'''

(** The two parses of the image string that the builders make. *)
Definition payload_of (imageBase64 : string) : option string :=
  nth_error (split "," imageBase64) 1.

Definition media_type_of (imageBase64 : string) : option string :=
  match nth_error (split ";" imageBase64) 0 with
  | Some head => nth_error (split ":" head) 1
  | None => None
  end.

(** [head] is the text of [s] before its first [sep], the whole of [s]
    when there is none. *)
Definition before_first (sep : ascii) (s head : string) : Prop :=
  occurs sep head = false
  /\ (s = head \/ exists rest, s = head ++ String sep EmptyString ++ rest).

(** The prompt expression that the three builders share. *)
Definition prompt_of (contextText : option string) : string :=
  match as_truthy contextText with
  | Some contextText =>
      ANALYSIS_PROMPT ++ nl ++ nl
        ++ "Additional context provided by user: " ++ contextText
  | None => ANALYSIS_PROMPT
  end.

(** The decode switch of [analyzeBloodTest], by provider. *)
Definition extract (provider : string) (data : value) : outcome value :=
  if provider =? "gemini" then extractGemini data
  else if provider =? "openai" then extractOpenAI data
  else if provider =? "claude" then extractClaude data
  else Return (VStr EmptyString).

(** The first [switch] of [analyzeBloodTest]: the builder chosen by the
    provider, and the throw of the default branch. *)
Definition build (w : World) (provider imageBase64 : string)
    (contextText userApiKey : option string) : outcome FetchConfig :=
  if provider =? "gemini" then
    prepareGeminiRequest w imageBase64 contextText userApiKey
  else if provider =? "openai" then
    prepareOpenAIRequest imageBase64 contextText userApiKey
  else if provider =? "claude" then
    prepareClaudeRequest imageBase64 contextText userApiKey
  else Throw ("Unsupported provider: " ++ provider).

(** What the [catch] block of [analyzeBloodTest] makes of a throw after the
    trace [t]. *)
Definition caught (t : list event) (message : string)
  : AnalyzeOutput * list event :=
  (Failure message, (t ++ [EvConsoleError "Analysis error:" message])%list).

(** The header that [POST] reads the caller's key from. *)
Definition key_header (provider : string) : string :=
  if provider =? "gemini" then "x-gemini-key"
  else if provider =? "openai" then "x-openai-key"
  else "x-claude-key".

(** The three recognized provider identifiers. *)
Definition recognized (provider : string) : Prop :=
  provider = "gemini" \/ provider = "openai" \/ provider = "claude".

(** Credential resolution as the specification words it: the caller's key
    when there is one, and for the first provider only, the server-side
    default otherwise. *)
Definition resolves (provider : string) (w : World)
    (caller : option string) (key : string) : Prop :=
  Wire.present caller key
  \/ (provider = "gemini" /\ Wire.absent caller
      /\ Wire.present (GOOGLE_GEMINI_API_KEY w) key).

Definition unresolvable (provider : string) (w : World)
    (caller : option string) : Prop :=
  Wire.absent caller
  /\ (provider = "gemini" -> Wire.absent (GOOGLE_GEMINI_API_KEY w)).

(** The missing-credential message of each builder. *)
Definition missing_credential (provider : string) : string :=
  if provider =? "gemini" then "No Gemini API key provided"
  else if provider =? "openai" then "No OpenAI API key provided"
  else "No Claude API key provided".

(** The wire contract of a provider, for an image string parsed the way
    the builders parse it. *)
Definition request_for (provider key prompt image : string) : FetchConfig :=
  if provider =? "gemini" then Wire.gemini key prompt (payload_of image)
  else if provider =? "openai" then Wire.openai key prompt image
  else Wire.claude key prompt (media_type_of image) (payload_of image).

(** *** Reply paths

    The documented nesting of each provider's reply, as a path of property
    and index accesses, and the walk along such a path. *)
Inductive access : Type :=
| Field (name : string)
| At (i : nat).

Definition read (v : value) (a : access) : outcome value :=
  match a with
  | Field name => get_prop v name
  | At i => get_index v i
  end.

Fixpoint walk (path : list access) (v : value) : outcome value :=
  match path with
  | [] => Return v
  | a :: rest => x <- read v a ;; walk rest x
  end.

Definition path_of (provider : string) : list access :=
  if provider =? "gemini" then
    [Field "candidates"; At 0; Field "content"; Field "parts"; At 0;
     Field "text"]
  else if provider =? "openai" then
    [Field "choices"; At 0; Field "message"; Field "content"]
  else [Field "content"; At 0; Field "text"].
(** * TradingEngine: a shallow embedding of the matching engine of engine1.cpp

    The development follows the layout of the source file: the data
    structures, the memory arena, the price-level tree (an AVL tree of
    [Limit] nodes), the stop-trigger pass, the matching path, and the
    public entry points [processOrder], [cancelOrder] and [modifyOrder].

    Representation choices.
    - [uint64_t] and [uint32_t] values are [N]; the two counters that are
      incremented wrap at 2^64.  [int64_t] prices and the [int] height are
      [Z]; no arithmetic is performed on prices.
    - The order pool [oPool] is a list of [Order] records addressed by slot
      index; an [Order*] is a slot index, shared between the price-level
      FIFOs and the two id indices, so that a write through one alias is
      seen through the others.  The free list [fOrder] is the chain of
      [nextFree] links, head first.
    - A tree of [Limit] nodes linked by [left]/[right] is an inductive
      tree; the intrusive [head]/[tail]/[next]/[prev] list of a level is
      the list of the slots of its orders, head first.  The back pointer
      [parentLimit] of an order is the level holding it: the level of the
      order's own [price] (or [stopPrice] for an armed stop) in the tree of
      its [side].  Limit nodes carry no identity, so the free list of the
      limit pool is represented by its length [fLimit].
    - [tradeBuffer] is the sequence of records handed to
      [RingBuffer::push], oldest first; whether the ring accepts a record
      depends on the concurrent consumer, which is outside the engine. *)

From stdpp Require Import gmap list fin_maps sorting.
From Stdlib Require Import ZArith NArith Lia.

'''
'''

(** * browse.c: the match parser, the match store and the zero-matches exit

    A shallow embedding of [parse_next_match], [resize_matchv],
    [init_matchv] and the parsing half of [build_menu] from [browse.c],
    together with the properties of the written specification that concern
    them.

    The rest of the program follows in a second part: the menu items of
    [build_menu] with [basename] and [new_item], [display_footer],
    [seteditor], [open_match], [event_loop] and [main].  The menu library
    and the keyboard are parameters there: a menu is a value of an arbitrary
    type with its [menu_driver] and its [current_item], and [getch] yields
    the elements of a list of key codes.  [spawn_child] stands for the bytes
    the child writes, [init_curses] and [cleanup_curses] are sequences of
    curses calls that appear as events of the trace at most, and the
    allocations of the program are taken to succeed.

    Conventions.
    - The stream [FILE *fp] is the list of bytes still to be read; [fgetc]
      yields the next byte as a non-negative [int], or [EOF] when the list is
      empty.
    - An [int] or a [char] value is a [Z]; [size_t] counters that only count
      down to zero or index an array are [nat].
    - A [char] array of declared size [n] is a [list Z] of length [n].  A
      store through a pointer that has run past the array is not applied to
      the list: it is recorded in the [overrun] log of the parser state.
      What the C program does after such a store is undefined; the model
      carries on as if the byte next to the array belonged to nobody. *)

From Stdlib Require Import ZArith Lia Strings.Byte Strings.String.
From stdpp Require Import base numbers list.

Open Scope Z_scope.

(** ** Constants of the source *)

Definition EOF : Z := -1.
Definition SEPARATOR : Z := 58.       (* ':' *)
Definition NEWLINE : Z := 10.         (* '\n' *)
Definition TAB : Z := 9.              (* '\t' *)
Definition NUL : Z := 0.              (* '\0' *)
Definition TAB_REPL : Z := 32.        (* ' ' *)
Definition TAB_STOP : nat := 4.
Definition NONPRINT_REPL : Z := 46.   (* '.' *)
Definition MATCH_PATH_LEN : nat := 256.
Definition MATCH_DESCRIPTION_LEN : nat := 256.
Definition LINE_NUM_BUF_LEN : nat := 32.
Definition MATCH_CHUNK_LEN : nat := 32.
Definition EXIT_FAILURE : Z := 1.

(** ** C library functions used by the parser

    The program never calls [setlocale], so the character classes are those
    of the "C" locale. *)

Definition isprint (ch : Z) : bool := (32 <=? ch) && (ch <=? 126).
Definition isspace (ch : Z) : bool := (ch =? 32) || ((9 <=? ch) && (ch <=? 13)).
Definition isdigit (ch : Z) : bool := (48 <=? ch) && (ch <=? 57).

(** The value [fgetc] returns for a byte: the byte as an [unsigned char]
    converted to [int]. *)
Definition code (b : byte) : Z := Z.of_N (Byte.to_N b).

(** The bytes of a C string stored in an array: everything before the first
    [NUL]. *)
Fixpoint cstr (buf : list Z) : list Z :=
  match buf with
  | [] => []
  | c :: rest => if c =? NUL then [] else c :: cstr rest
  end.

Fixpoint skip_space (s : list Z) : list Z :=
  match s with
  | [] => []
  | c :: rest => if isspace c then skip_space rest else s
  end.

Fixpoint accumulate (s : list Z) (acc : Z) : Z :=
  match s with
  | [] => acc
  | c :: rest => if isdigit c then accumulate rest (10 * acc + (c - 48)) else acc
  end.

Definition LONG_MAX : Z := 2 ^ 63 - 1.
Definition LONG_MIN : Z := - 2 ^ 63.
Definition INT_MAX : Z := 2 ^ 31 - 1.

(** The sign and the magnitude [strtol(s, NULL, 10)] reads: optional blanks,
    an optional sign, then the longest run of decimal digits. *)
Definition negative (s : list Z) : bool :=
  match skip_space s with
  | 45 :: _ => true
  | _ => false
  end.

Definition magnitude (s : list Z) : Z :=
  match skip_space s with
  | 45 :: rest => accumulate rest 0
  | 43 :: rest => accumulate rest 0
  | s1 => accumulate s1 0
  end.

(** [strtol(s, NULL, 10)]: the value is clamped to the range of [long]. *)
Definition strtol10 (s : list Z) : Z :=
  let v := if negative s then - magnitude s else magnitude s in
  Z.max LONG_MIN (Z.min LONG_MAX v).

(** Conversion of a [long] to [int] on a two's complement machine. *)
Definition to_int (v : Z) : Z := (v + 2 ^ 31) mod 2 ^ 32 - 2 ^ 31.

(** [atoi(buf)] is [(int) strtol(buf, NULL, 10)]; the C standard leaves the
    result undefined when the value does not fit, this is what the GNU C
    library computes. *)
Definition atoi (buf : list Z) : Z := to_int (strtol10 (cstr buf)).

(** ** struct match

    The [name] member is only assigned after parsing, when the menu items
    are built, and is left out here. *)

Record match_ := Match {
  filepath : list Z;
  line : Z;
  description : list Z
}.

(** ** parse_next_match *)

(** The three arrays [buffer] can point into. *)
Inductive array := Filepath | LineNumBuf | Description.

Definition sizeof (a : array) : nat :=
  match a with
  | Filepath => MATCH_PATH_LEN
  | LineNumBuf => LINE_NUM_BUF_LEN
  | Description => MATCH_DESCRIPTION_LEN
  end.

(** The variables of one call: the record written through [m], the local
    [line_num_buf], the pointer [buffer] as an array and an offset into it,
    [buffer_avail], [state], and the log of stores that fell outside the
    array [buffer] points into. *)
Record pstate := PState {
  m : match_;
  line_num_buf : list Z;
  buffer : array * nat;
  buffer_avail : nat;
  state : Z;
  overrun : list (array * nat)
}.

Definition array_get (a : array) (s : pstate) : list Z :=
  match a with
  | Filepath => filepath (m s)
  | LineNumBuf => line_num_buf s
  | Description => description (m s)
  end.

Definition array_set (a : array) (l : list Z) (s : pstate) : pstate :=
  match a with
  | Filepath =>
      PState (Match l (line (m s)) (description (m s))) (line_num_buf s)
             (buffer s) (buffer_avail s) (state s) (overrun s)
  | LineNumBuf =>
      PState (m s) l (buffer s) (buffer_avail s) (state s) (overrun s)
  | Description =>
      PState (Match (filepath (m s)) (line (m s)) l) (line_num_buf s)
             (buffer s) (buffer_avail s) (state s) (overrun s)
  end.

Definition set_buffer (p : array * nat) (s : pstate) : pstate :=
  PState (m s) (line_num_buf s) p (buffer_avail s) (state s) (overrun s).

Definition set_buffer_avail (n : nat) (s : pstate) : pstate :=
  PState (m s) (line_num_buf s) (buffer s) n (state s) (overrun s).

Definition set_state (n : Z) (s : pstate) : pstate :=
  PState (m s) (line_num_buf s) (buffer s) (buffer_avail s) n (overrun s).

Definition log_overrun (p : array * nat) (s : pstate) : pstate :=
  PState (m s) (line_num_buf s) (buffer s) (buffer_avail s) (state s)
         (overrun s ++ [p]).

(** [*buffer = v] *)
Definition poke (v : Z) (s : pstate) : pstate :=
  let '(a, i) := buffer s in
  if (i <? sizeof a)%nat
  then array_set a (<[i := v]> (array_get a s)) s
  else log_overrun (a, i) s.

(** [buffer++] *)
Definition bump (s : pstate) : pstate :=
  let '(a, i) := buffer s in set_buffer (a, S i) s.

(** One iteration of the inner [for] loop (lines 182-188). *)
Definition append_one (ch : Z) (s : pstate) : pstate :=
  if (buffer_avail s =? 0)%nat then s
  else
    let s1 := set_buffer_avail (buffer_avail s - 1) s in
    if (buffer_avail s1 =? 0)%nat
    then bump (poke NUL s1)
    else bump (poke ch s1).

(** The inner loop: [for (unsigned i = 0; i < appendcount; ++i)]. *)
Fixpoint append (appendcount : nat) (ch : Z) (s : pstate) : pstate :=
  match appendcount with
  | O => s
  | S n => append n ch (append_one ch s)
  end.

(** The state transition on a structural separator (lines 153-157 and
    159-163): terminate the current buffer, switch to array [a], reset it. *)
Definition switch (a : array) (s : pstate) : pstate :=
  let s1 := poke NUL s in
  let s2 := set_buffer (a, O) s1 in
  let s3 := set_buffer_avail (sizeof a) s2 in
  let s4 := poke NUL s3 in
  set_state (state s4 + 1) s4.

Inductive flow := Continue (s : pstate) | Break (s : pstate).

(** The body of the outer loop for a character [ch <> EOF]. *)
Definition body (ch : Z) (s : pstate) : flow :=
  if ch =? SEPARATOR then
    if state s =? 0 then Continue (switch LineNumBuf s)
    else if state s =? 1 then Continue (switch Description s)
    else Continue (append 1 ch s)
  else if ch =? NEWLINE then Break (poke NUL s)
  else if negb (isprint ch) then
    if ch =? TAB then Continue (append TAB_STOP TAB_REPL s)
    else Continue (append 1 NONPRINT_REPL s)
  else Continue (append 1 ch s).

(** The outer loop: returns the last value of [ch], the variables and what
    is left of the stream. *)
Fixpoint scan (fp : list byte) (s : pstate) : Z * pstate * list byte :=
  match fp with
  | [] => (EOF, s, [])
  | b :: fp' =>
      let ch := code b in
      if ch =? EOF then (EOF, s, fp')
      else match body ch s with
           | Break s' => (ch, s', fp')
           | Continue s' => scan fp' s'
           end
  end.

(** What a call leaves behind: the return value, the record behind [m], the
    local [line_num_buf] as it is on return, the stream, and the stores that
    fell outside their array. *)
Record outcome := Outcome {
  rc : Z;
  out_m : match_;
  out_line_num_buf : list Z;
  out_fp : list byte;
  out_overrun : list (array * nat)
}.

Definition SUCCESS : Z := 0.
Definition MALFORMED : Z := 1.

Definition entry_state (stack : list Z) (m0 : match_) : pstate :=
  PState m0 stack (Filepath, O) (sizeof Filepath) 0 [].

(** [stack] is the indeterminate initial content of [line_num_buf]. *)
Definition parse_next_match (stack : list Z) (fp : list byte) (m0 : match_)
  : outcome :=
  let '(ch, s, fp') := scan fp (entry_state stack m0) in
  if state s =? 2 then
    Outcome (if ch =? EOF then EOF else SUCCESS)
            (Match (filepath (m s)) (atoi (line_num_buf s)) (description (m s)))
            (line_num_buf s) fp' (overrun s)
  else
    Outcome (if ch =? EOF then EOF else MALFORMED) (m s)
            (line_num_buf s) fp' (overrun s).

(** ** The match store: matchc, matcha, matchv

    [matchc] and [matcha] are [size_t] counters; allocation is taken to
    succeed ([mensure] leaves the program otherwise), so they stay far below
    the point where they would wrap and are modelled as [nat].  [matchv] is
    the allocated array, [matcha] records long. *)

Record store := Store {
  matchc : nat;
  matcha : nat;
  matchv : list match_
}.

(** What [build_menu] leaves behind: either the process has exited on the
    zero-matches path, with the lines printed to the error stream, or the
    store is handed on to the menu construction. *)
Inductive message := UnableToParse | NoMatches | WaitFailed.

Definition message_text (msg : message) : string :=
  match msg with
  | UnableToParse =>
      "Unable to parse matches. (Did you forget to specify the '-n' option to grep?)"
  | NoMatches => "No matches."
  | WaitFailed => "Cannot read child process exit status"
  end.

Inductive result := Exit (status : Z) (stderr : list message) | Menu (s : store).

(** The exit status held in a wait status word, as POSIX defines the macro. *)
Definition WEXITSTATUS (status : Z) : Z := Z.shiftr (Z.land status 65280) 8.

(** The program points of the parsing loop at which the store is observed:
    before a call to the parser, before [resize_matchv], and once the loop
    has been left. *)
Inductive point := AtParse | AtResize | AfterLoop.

'''

_Prompt_:
Gather all lines of the records that include the word "shallow".

_Written reply_:
(** * TradingEngine: a shallow embedding of the matching engine of engine1.cpp
    A shallow embedding of [parse_next_match], [resize_matchv],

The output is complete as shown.